Early on Keaton’s character freaks out when she spots an injured dog on the Colorado roadside. She rescues the animal and brings him home even though she knows Joseph doesn’t want a pet. Just as the director’s set the stage for a domestic face-off, though, he abruptly jumps forward to “One Year Later” when the dog has been dubbed Freeway and absorbed into the household. The transition is jarring, sloppy and a sign of trouble to come.

Following the wedding of their daughter, the couple repairs to their mountain home in the company of family and friends. These include Joseph’s sister Penny (Diane Wiest), her boyfriend Russell (Richard Jenkins) and her son Bryan (Mark Duplass). How much fun is this crew? The first chance it gets, the hound hightails it into the woods leaving the humans to spend the rest of the movie searching for it while simultaneously working out their snoozy issues.

Few who have followed Kasdan’s work over the years are likely to have envisioned him on a career path toward reimagining Lassie Come Home as a boomer dramady. Of course, I don’t mean to suggest Darling Companion is as bad as that sounds. The truth is it’s considerably worse. I haven’t even gotten to the gypsy.

I’m serious. Smack dab in the middle of a Lawrence Kasdan film we find a woman (Ayelet Zurer) who works as caretaker for the Winters while glimpsing the future in her spare time. At first, many will assume this to be a comic gesture on the part of the writers-Kasdan and his wife, Meg-but sadly, the joke’s on the audience. We’re to take seriously, it turns out, not only her magical gifts but her bottomless fountain of folksy wisdom.

Time seems to stand still as the three couples (Bryan hooks up with the gypsy) drop everything to look for the dog. Something happens every now and then but these incidents appear to have been pulled out of a hat. One can almost picture the scraps of paper with madcap ideas scrawled on them: Beth freaks out when she and Joseph are chased by rams. Somebody runs into a surly mountain man wearing a Harvard sweatshirt. Beth freaks out when Joseph falls and dislocates his shoulder. Just when you’re certain things couldn’t possibly get dopier, Beth freaks out after a dream consisting on an animated sequence in which Freeway is menaced by wolves. Huh?
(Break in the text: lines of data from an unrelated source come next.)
(** X9. In a closed file system where the session path is free, an
    extraction that fails, for whatever reason, leaves the file system
    exactly as it found it; one that succeeds has added the session
    directory and nothing else. *)
Theorem extraction_file_system (url : string) (w : world) :
  let session := Path.div DOWNLOAD_DIR (uuid4 (w_uuids w)) in
  let r := extract_video_info DOWNLOAD_DIR cwd uuid4 extract_info url w in
  Path.plain_name (uuid4 (w_uuids w)) = true ->
  fs_closed (w_fs w) ->
  FS.path_exists cwd (w_fs w) session = false ->
  match r.2 with
  | Raise _ => w_fs r.1 = w_fs w
  | Ok _ => exists k, w_fs w !! k = None /\ w_fs r.1 = <[k := Dir]> (w_fs w) /\
                      FS.locate cwd (w_fs r.1) session = Some k
  end.
Proof.
  cbv zeta. intros Hplain Hclosed Hfree. unfold extract_video_info.
  destruct (validate_facebook_url url); cbn [negb]; [|reflexivity].
  cbn [w_fs w_uuids w_calls].
  destruct (FS.mkdir_exist_ok cwd (w_fs w) _) as [fs|e] eqn:Hmk; [|reflexivity].
  destruct (FSMore.mkdir_fresh cwd _ _ _ _ Hplain Hfree Hmk) as (k & Hk & Hnone & -> & Hloc).
  pose proof (try_strategies_trace (uuid4 (w_uuids w)) url strategies None
                (with_fs (mkWorld (w_fs w) (S (w_uuids w)) (w_calls w))
                   (<[k := Dir]> (w_fs w)))) as H.
  cbv zeta in H. destruct H as (Hfs & _).
  destruct (try_strategies _ _ _ _ _ _) as [w1 [v1|last_error]]; cbn [fst snd] in *.
  - exists k. rewrite Hfs. cbn [with_fs w_fs]. now repeat split.
  - rewrite Hfs. cbn [with_fs w_fs].
    destruct (FSFacts.mkdir_makes cwd _ _ _ _ Hplain Hmk) as (k' & Hloc' & Hnode & _ & Hlast & Hdd).
    rewrite Hloc in Hloc'. injection Hloc' as <-.
    assert (Hex : FS.path_exists cwd (<[k := Dir]> (w_fs w))
                    (Path.div DOWNLOAD_DIR (uuid4 (w_uuids w))) = true)
      by (unfold FS.path_exists; now rewrite Hloc).
    rewrite Hex.
    destruct (FSFacts.rmtree_gone cwd _ _ _ _ Hloc Hnode Hlast Hdd Hk) as [-> _].
    cbn [fst snd w_fs with_fs].
    rewrite FSMore.remove_below_fresh; [now apply delete_insert_id|].
    intros j Hpre Hne. rewrite lookup_insert_ne by congruence.
    now apply (FSMore.closed_fresh_below _ k).
Qed.

End ExtractionShape.

Lemma extraction_success_witness :
  exists k, FS.locate [] (w_fs (extract_video_info Demo.root [] Demo.uuid4 Demo.answers
                                  "https://fb.watch/abc" Demo.w0).1)
              (Path.div Demo.root (Demo.uuid4 0)) = Some k.
Proof.
  destruct (extraction_success Demo.root [] Demo.uuid4 Demo.answers "https://fb.watch/abc"
              Demo.w0
              (extract_video_info Demo.root [] Demo.uuid4 Demo.answers
                 "https://fb.watch/abc" Demo.w0).1
              (mkVideoInfo (Demo.uuid4 0) PNone (PStr "clip") (Some 12%Z) [best_format]))
    as (_ & _ & _ & (k & Hk & _) & _).
  - vm_compute. reflexivity.
  - vm_compute. reflexivity.
  - exists k. exact Hk.
Defined.


Lemma extraction_file_system_witness :
  w_fs (extract_video_info Demo.root [] Demo.uuid4 Demo.blocked
          "https://fb.watch/abc" Demo.w0).1 = Demo.fs.
Proof.
  apply (extraction_file_system Demo.root [] Demo.uuid4 Demo.blocked
           "https://fb.watch/abc" Demo.w0).
  - vm_compute. reflexivity.
  - unfold fs_closed. apply (bool_decide_unpack _). vm_compute. reflexivity.
  - vm_compute. reflexivity.
Defined.

(** ** More on the download *)

Section DownloadShape.

Variable DOWNLOAD_DIR : path.
Variable cwd : list string.
Variable uuid4 : nat -> string.
Variable extract_info : nat -> ydl_opts -> string -> bool -> result raw_info.
Variable prepare_filename : ydl_opts -> raw_info -> result string.

(** X10. Whatever the downloader answers, a download calls it at most
    twice, always in download mode, for the URL it was given and with the
    same output template; it draws no identifier; once a call has been made
    every failure is a [ValueError], and no call is made only when the
    session directory could not be made, whose error is then raised as it
    is. *)
Theorem download_trace (url download_id format_id : string) (w : world) :
  let r := download_video DOWNLOAD_DIR cwd extract_info prepare_filename
             url download_id format_id w in
  w_uuids r.1 = w_uuids w /\
  exists new,
    w_calls r.1 = w_calls w ++ new /\ length new <= 2 /\
    Forall (fun c => call_download c = true /\ call_url c = url /\
                     opt_skip_download (call_opts c) = false /\
                     opt_outtmpl (call_opts c)
                     = opt_outtmpl (download_opts DOWNLOAD_DIR download_id format_id))
      new /\
    (forall e, r.2 = Raise e -> new ≠ [] -> exn_cls e = ValueError) /\
    (new = [] -> exists e,
       ensure_directory DOWNLOAD_DIR cwd download_id (w_fs w) = Raise e /\
       r = (w, Raise e)).
Proof.
  cbv zeta.
  destruct (ensure_directory DOWNLOAD_DIR cwd download_id (w_fs w)) as [fs|e0] eqn:Hdir.
  - rewrite (download_video_eq _ _ _ _ _ _ _ _ _ Hdir). cbv zeta.
    set (opts := download_opts DOWNLOAD_DIR download_id format_id).
    assert (H1 : Forall (fun c => call_download c = true /\ call_url c = url /\
                     opt_skip_download (call_opts c) = false /\
                     opt_outtmpl (call_opts c) = opt_outtmpl opts)
                   [mkCall opts url true; mkCall (with_format opts "best") url true])
      by (repeat constructor).
    destruct (fetch_outcome _ _ (length (w_calls w)) opts url) as [p|e].
    + split; [reflexivity|]. exists [mkCall opts url true].
      split; [reflexivity|]. split; [cbn; lia|].
      split; [now apply Forall_cons_1 in H1 as [? _]; constructor|].
      split; [discriminate | discriminate].
    + destruct (is_download_error e); [destruct (format_unavailable (exn_str e))|].
      * split; [reflexivity|].
        exists [mkCall opts url true; mkCall (with_format opts "best") url true].
        split; [reflexivity|]. split; [cbn; lia|]. split; [exact H1|].
        split; [|discriminate]. cbn [snd]. intros e1.
        destruct (fetch_outcome _ _ _ _ _); [discriminate|]. now intros [= <-].
      * split; [reflexivity|]. exists [mkCall opts url true].
        split; [reflexivity|]. split; [cbn; lia|].
        split; [now apply Forall_cons_1 in H1 as [? _]; constructor|].
        split; [|discriminate]. cbn [snd]. now intros e1 [= <-].
      * split; [reflexivity|]. exists [mkCall opts url true].
        split; [reflexivity|]. split; [cbn; lia|].
        split; [now apply Forall_cons_1 in H1 as [? _]; constructor|].
        split; [|discriminate]. cbn [snd]. now intros e1 [= <-].
  - unfold download_video. rewrite Hdir. split; [reflexivity|]. exists [].
    rewrite app_nil_r. split; [reflexivity|]. split; [cbn; lia|].
    split; [constructor|]. split; [intros ? _ H; now destruct H | now exists e0].
Qed.




End DownloadShape.




(** ** More on the cleanup *)

Section CleanupShape.

Variable DOWNLOAD_DIR : path.
Variable cwd : list string.
Implicit Types (fs : gmap (list string) kind) (k : list string).

Lemma snoc_neq (l : list string) (x : string) : l ++ [x] ≠ l.
Proof.
  intros H. apply (f_equal length) in H. rewrite length_app in H. cbn in H. lia.
Qed.

Lemma plain_not_dotdot (s : string) : Path.plain_name s = true -> s ≠ "..".
Proof.
  unfold Path.plain_name. intros [_ H]%andb_true_iff.
  apply negb_true_iff in H. now destruct (String.eqb_spec s "..").
Qed.

(** X14. Cleaning up a file of a session directory removes the session: for
    a path made of the downloads root, a session name and a file name, where
    the session directory is there and the file is a file or is missing,
    nothing is logged, the session directory and all below it are gone, and
    every node outside it is as it was. *)
Theorem cleanup_removes_session (download_id name : string)
    (fs : gmap (list string) kind) (k : list string) :
  let session := Path.div DOWNLOAD_DIR download_id in
  let file_path := Path.div session name in
  let r := cleanup_download DOWNLOAD_DIR cwd file_path fs in
  Path.plain_name download_id = true ->
  Path.plain_name name = true ->
  FS.locate cwd fs session = Some k ->
  FS.node fs k = Some Dir ->
  FS.node fs (k ++ [name]) ≠ Some Dir ->
  r.2 = None /\
  FS.path_exists cwd r.1 session = false /\
  FS.path_exists cwd r.1 file_path = false /\
  (forall j, k `prefix_of` j -> r.1 !! j = None) /\
  (forall j, ¬ k `prefix_of` j -> r.1 !! j = fs !! j).
Proof.
  cbv zeta. intros Hid Hname Hloc Hdir Hfile.
  pose proof (plain_not_dotdot _ Hid) as Hid'. pose proof (plain_not_dotdot _ Hname) as Hname'.
  set (session := Path.div DOWNLOAD_DIR download_id) in *.
  assert (Hsession : session = mkPath (absolute DOWNLOAD_DIR) (names DOWNLOAD_DIR ++ [download_id]))
    by apply (FSFacts.div_plain _ _ Hid).
  assert (Hk : k ≠ []).
  { unfold FS.locate in Hloc. rewrite Hsession in Hloc. cbn [names absolute] in Hloc.
    rewrite FSFacts.walk_app in Hloc. destruct (FS.walk fs _ (names DOWNLOAD_DIR)) as [pk|];
      [|discriminate]. cbn [FS.walk] in Hloc.
    destruct (FS.node fs pk) as [[]|]; try discriminate.
    rewrite (FSFacts.step_plain _ _ Hid') in Hloc.
    destruct (FS.node fs (pk ++ [download_id])); [|discriminate].
    injection Hloc as <-. now destruct pk. }
  assert (Hlast : last (names session) = Some download_id)
    by (rewrite Hsession; cbn [names]; apply last_snoc).
  assert (Hpath : Path.div session name = mkPath (absolute session) (names session ++ [name]))
    by apply (FSFacts.div_plain _ _ Hname).
  assert (Hparent : Path.parent (Path.div session name) = session).
  { rewrite Hpath. unfold Path.parent. cbn [names absolute]. rewrite removelast_last.
    now rewrite Hsession. }
  assert (Hfileloc : forall fs', FS.locate cwd fs' session = Some k -> FS.node fs' k = Some Dir ->
            FS.locate cwd fs' (Path.div session name)
            = match FS.node fs' (k ++ [name]) with Some _ => Some (k ++ [name]) | None => None end).
  { intros fs' Hl Hn. rewrite Hpath. unfold FS.locate in *. cbn [names absolute].
    rewrite FSFacts.walk_app, Hl. cbn [FS.walk]. now rewrite Hn, (FSFacts.step_plain _ _ Hname'). }
  assert (Hguard : bool_decide (DOWNLOAD_DIR ∈ Path.parents session) = true).
  { apply bool_decide_eq_true. rewrite Hsession. now apply FSMore.parents_intro. }
  assert (Hsecond : forall fs1,
            FS.locate cwd fs1 session = Some k -> FS.node fs1 k = Some Dir ->
            (forall j, j ≠ k ++ [name] -> fs1 !! j = fs !! j) ->
            let r2 := (if FS.path_exists cwd fs1 (Path.parent (Path.div session name))
                          && bool_decide (DOWNLOAD_DIR ∈ Path.parents
                                            (Path.parent (Path.div session name)))
                       then match FS.rmtree cwd fs1 (Path.parent (Path.div session name)) with
                            | (fs2, Raise e) => (fs2, Some e)
                            | (fs2, Ok _) => (fs2, None)
                            end
                       else (fs1, None)) in
            r2.2 = None /\
            FS.path_exists cwd r2.1 session = false /\
            FS.path_exists cwd r2.1 (Path.div session name) = false /\
            (forall j, k `prefix_of` j -> r2.1 !! j = None) /\
            (forall j, ¬ k `prefix_of` j -> r2.1 !! j = fs !! j)).
  { intros fs1 Hl Hn Hsame. cbv zeta.
    assert (Hex : FS.path_exists cwd fs1 session = true)
      by (unfold FS.path_exists; now rewrite Hl).
    rewrite Hparent, Hguard, Hex. cbn [andb].
    destruct (FSFacts.rmtree_gone cwd _ _ _ _ Hl Hn Hlast Hid' Hk) as [-> Hgone].
    cbn [fst snd]. split; [reflexivity|]. split; [exact Hgone|].
    split; [|split].
    - unfold FS.path_exists, FS.locate in Hgone |- *. rewrite Hpath. cbn [names absolute].
      rewrite FSFacts.walk_app.
      destruct (FS.walk (delete k (FS.remove_below k fs1)) _ (names session));
        [discriminate | reflexivity].
    - intros j Hpre. destruct (decide (j = k)) as [->|Hne]; [apply lookup_delete_eq|].
      rewrite lookup_delete_ne by congruence. apply map_lookup_filter_None_2.
      right. intros x _ Hp. cbn in Hp. now apply Hp.
    - intros j Hpre. assert (j ≠ k) by (intros ->; now apply Hpre).
      rewrite lookup_delete_ne by congruence.
      rewrite FSMore.remove_below_other by tauto. apply Hsame.
      intros ->. apply Hpre. now apply prefix_app_r. }
  assert (Hfirst : exists fs1,
            FS.locate cwd fs1 session = Some k /\ FS.node fs1 k = Some Dir /\
            (forall j, j ≠ k ++ [name] -> fs1 !! j = fs !! j) /\
            cleanup_download DOWNLOAD_DIR cwd (Path.div session name) fs =
            (if FS.path_exists cwd fs1 (Path.parent (Path.div session name))
                && bool_decide (DOWNLOAD_DIR ∈ Path.parents
                                  (Path.parent (Path.div session name)))
             then match FS.rmtree cwd fs1 (Path.parent (Path.div session name)) with
                  | (fs2, Raise e) => (fs2, Some e)
                  | (fs2, Ok _) => (fs2, None)
                  end
             else (fs1, None))).
  { unfold cleanup_download, FS.path_exists at 1, FS.os_remove.
    rewrite (Hfileloc fs Hloc Hdir).
    destruct (FS.node fs (k ++ [name])) as [[]|] eqn:Hn; [|contradiction|].
    - exists (delete (k ++ [name]) fs).
      split; [|split; [|split; [now intros j Hj; rewrite lookup_delete_ne
                                | cbv beta iota; now rewrite Hn]]].
      + unfold FS.locate in *. apply FSMore.walk_delete_file; [exact Hn | exact Hloc|].
        intros H. symmetry in H. now apply snoc_neq in H.
      + destruct k as [|c k']; [contradiction|]. rewrite FSFacts.node_cons in *.
        rewrite lookup_delete_ne; [exact Hdir | apply snoc_neq].
    - exists fs. split; [exact Hloc|]. split; [exact Hdir|]. split; [reflexivity | reflexivity]. }
  destruct Hfirst as (fs1 & Hl & Hn1 & Hsame & ->). now apply Hsecond.
Qed.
Did I mention Sam Shepard turns up as a sheriff suffering from kidney stones? If Darling Companion accomplishes nothing else (and it accomplishes exactly that), it has to represent one of the greatest wastes of talent in Hollywood history. How did Kasdan get these people to show up? Did they not see the script? One can only hope that, in the future, the filmmaker’s powers won’t be limited to those of persuasion.